I worked and worked on kernel tuning, testing and tuning, only to find that in the end we really need a fast JIT. I came to the conclusion that if you are going to end up with JIT, it does not matter if you implement a stack or a machine for registration, do what you like; but you will get to the market faster with a stack machine. Performing a large number of virtual optimizations of a pseudo-register machine to interpret bytecode using the virtual machine core is partly a costly endeavor because it is not a true native optimization. The soft core does not perform branch prediction, register renaming, instruction reordering, parallel execution or prefetching like a real processor. I feel that as soon as we have a high-quality JIT for the native binary, we arrive at the same destination.
For these reasons, I technically prefer a stack based machine for:
- Simplicity - much less code to support = fewer errors
- lead time
But visually and emotionally, I prefer the registration machine for:
- Visual-conceptual models more closely match the machine, and my brain
- Flexibility - compilers can evaluate their expression trees in different orders using SSA.

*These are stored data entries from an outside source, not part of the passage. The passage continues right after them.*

(** An implementation of the primitives, for concrete runs. *)
#[export] Instance simple_validation : Validation := {
  validate_Required A path inn p :=
    match p with Some _ => None | None => Some (Errorf "%s in %s is required" [path; inn]) end;
  validate_Enum path inn value enum :=
    if decide (value ∈ enum) then None
    else Some (Errorf "%s in %s should be one of %v" (path :: inn :: enum));
  validate_MinimumInt path inn data bound exclusive :=
    if (if exclusive then bound <? data else bound <=? data) then None
    else Some (Errorf "%s in %s should be greater than or equal to %v" [path; inn]);
  validate_MaximumInt path inn data bound exclusive :=
    if (if exclusive then data <? bound else data <=? bound) then None
    else Some (Errorf "%s in %s should be less than or equal to %v" [path; inn]);
  CompositeValidationError res := hd (ErrorsNew "") res;
  is_Validation _ := false;
  ValidateName _ e := e;
}.

#[export] Instance simple_validation_laws : ValidationLaws.
Proof.
  split; intros; simpl.
  - destruct p; [by split; eauto|]. split; [done|]. by intros [? ?].
  - case_decide; by split.
  - destruct (Z.leb_spec bound data); split; (done || lia).
  - destruct (Z.leb_spec data bound); split; (done || lia).
Defined.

Note. I did not say that compilers can โeasilyโ generate code. It seems that people who worked mainly with stacked machines like to argue. I do not believe in it and do not believe that it is true. I have seen many hobby compilers written in a short time both in Parrot and in the CLR, although I would admit that those in the CLR are of higher quality, but this is basically one of the ecosystem and the quality of the tools available. I myself wrote compilers on both platforms and found that there are trade-offs, but not enough to lose sleep.
This is a reasonable assumption because my actual experience does not include writing a full JITter, so I have no direct experience comparing the pros and cons of JITting different forms of opcodes, but, in my opinion, if you plan to enable JIT and then create extremely complex kernel code operations with a virtual machine - this is a premature optimization. Your time is best spent elsewhere.